TASK INSTRUCTIONS >>
Your task is to copy all of the data exactly.

AVAILABLE DATA >>

(* ===== verification/DeliveryWitnesses.v ===== *)
(** * An export arrives

    The chain of Earth of [PipelineWitnesses.v], whose epoch 0 has an export to Mars,
    and a node of Mars as in [LiveNode.v]. *)

From S2P Require Import Prelude Types Effects Codec Reference Merkle Frame Domain Epochs Transfers TransfersProofs Governance GovernanceProofs PublicationProofs GovernanceOrigins Runtime RuntimeProofs Config Verify VerifyProofs Relay RelayWitnesses Importer ImporterProofs ImporterSafety ChainProgress ImporterLiveness NetworkExample LiveNode Exporter ExporterProofs ExporterSafety ExporterChain ExporterWitnesses Readiness ReadinessProofs Pipeline PipelineWitnesses Delivery.

#[local] Existing Instance reference_codec.
#[local] Existing Instance reference_account.
#[local] Existing Instance reference_account_ok.
#[local] Existing Instance reference_currency.
#[local] Existing Instance reference_currency_ok.
#[local] Existing Instance node_light_client.
#[local] Existing Instance node_env.

(** The importer of Mars before anything has come. *)
Definition expecting : Importer Live := mkImporter (Importer.new_index Mars) None ∅ ∅ ∅ (live_genesis Mars).

Definition arriving (items : list Item) : bool :=
  match items with
  | [ItemExport leaf] => bool_decide (el_export_id leaf = export_id Earth 0) && export_leaf_ok leaf && (el_amount leaf =? 30)
  | _ => false
  end.
Lemma arriving_items : arriving (epoch_items chain3 Mars 0) = true.
Proof. vm_compute. reflexivity. Qed.
Lemma arriving_export : exists leaf, epoch_items chain3 Mars 0 = [ItemExport leaf] /\ el_export_id leaf = export_id Earth 0 /\
  export_leaf_ok leaf = true /\ el_amount leaf = 30.
Proof.
  pose proof arriving_items as Ha. destruct (epoch_items chain3 Mars 0) as [|[leaf| | |] []]; try discriminate Ha.
  exists leaf. apply andb_prop in Ha as [[E%bool_decide_eq_true_1 Hok]%andb_prop Hz%Z.eqb_eq]. by split_and!.
Qed.
Lemma recipients_ok : recipients_exist chain3 Mars 0.
Proof. apply (bool_decide_unpack _). vm_compute. exact I. Qed.
Lemma epoch_0_closed : is_Some (es_summary_headers (ch_epochs chain3) !! 0).
Proof. apply (bool_decide_unpack _). vm_compute. exact I. Qed.
Lemma epoch_0_addressed : addressed_to chain3 0 Mars.
Proof. vm_compute. reflexivity. Qed.
#[local] Opaque answer earth_client chain3 chain_store.

Lemma epoch_arrives_witness :
  exists package envelope known r t1 t2 record,
    relay_envelope package Mars 900 = Ok envelope /\
    receive_package Mars (scale_encode envelope) expecting = (t1, Ok (known, r)) /\
    process_package_by_identity Mars (Some [7]) earth_config (mkRuntimeVersionView 1 1) Earth Mars 0
      (pkg_package_hash package) t1 = (t2, Ok tt) /\
    imports_of (live_chain (im_node t2)) !! export_id Earth 0 = Some record /\ oir_status record = ImportRemoteFinalized.
Proof.
  destruct arriving_export as (leaf & Ei & Eid & Hok & _), epoch_0_closed as [h Hh].
  destruct (earth_answer 4 (proj1 earth_answers)) as (_ & [bundle Hb] & _).
  destruct (epoch_arrives reference_proposal_ids network_export_ids Earth 2 ltac:(lia) (fun _ => True) (chain_store chain3)
    (answer 4) _ chain3 example_chain3 example_plain earth_bounded (chain_store_stores chain3) node_serves
    (earth_client 4) (earth_client_canonical 4) ltac:(vm_compute; reflexivity) ltac:(reflexivity) node_answers
    earth_set (earth_tracks 4) Mars 2 ltac:(lia) ltac:(discriminate) earth_config _ [([7], 1)]
    eq_refl eq_refl (earth_justifications_valid 4) [7] live_pair eq_refl (mkRuntimeVersionView 1 1) [0]
    live_chain lv_pool lv_nonce (live Mars) exporter_0 0 h bundle 900 expecting node_0_reachable Logic.I)
    as [(package & envelope & known & r & t1 & t2 & _ & Henv & _ & Hrec & Hproc & Hdone)|Hc].
  - intros e h' bundle' d' package bs _ _ _ Hs. assert (ex_scale exporter_0 = ∅) as E by reflexivity.
    rewrite E, lookup_empty in Hs. discriminate.
  - exact Hh.
  - exact Hb.
  - exact epoch_0_addressed.
  - apply live_responsive. intros leaf'. rewrite Ei. apply one_amount. exact Hok.
  - exact (live_genesis_live Mars).
  - exact recipients_ok.
  - rewrite Ei. apply one_deliverable. reflexivity.
  - reflexivity.
  - constructor.
  - intros ph. split; reflexivity.
  - rewrite Ei in Hdone. destruct (Hdone (ItemExport leaf)) as (record & Hr & Hs); [by apply list_elem_of_singleton|].
    simpl in Hr. rewrite Eid in Hr. exists package, envelope, known, r, t1, t2, record.
    split; [exact Henv|]. split; [exact Hrec|]. split; [exact Hproc|]. split; [exact Hr|exact Hs].
  - destruct (no_collision Hc).
Defined.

RESPONSE AREA >>
(* ===== verification/DeliveryWitnesses.v ===== *)
(** * An export arrives

    The chain of Earth of [PipelineWitnesses.v], whose epoch 0 has an export to Mars,
    and a node of Mars as in [LiveNode.v]. *)

From S2P Require Import Prelude Types Effects Codec Reference Merkle Frame Domain Epochs Transfers TransfersProofs Governance GovernanceProofs PublicationProofs GovernanceOrigins Runtime RuntimeProofs Config Verify VerifyProofs Relay RelayWitnesses Importer ImporterProofs ImporterSafety ChainProgress ImporterLiveness NetworkExample LiveNode Exporter ExporterProofs ExporterSafety ExporterChain ExporterWitnesses Readiness ReadinessProofs Pipeline PipelineWitnesses Delivery.

#[local] Existing Instance reference_codec.
#[local] Existing Instance reference_account.
#[local] Existing Instance reference_account_ok.
#[local] Existing Instance reference_currency.
#[local] Existing Instance reference_currency_ok.
#[local] Existing Instance node_light_client.
#[local] Existing Instance node_env.

(** The importer of Mars before anything has come. *)
Definition expecting : Importer Live := mkImporter (Importer.new_index Mars) None ∅ ∅ ∅ (live_genesis Mars).

Definition arriving (items : list Item) : bool :=
  match items with
  | [ItemExport leaf] => bool_decide (el_export_id leaf = export_id Earth 0) && export_leaf_ok leaf && (el_amount leaf =? 30)
  | _ => false
  end.
Lemma arriving_items : arriving (epoch_items chain3 Mars 0) = true.
Proof. vm_compute. reflexivity. Qed.
Lemma arriving_export : exists leaf, epoch_items chain3 Mars 0 = [ItemExport leaf] /\ el_export_id leaf = export_id Earth 0 /\
  export_leaf_ok leaf = true /\ el_amount leaf = 30.
Proof.
  pose proof arriving_items as Ha. destruct (epoch_items chain3 Mars 0) as [|[leaf| | |] []]; try discriminate Ha.
  exists leaf. apply andb_prop in Ha as [[E%bool_decide_eq_true_1 Hok]%andb_prop Hz%Z.eqb_eq]. by split_and!.
Qed.
Lemma recipients_ok : recipients_exist chain3 Mars 0.
Proof. apply (bool_decide_unpack _). vm_compute. exact I. Qed.
Lemma epoch_0_closed : is_Some (es_summary_headers (ch_epochs chain3) !! 0).
Proof. apply (bool_decide_unpack _). vm_compute. exact I. Qed.
Lemma epoch_0_addressed : addressed_to chain3 0 Mars.
Proof. vm_compute. reflexivity. Qed.
#[local] Opaque answer earth_client chain3 chain_store.

Lemma epoch_arrives_witness :
  exists package envelope known r t1 t2 record,
    relay_envelope package Mars 900 = Ok envelope /\
    receive_package Mars (scale_encode envelope) expecting = (t1, Ok (known, r)) /\
    process_package_by_identity Mars (Some [7]) earth_config (mkRuntimeVersionView 1 1) Earth Mars 0
      (pkg_package_hash package) t1 = (t2, Ok tt) /\
    imports_of (live_chain (im_node t2)) !! export_id Earth 0 = Some record /\ oir_status record = ImportRemoteFinalized.
Proof.
  destruct arriving_export as (leaf & Ei & Eid & Hok & _), epoch_0_closed as [h Hh].
  destruct (earth_answer 4 (proj1 earth_answers)) as (_ & [bundle Hb] & _).
  destruct (epoch_arrives reference_proposal_ids network_export_ids Earth 2 ltac:(lia) (fun _ => True) (chain_store chain3)
    (answer 4) _ chain3 example_chain3 example_plain earth_bounded (chain_store_stores chain3) node_serves
    (earth_client 4) (earth_client_canonical 4) ltac:(vm_compute; reflexivity) ltac:(reflexivity) node_answers
    earth_set (earth_tracks 4) Mars 2 ltac:(lia) ltac:(discriminate) earth_config _ [([7], 1)]
    eq_refl eq_refl (earth_justifications_valid 4) [7] live_pair eq_refl (mkRuntimeVersionView 1 1) [0]
    live_chain lv_pool lv_nonce (live Mars) exporter_0 0 h bundle 900 expecting node_0_reachable Logic.I)
    as [(package & envelope & known & r & t1 & t2 & _ & Henv & _ & Hrec & Hproc & Hdone)|Hc].
  - intros e h' bundle' d' package bs _ _ _ Hs. assert (ex_scale exporter_0 = ∅) as E by reflexivity.
    rewrite E, lookup_empty in Hs. discriminate.
  - exact Hh.
  - exact Hb.
  - exact epoch_0_addressed.
  - apply live_responsive. intros leaf'. rewrite Ei. apply one_amount. exact Hok.
  - exact (live_genesis_live Mars).
  - exact recipients_ok.
  - rewrite Ei. apply one_deliverable. reflexivity.
  - reflexivity.
  - constructor.
  - intros ph. split; reflexivity.
  - rewrite Ei in Hdone. destruct (Hdone (ItemExport leaf)) as (record & Hr & Hs); [by apply list_elem_of_singleton|].
    simpl in Hr. rewrite Eid in Hr. exists package, envelope, known, r, t1, t2, record.
    split; [exact Henv|]. split; [exact Hrec|]. split; [exact Hproc|]. split; [exact Hr|exact Hs].
  - destruct (no_collision Hc).
Defined.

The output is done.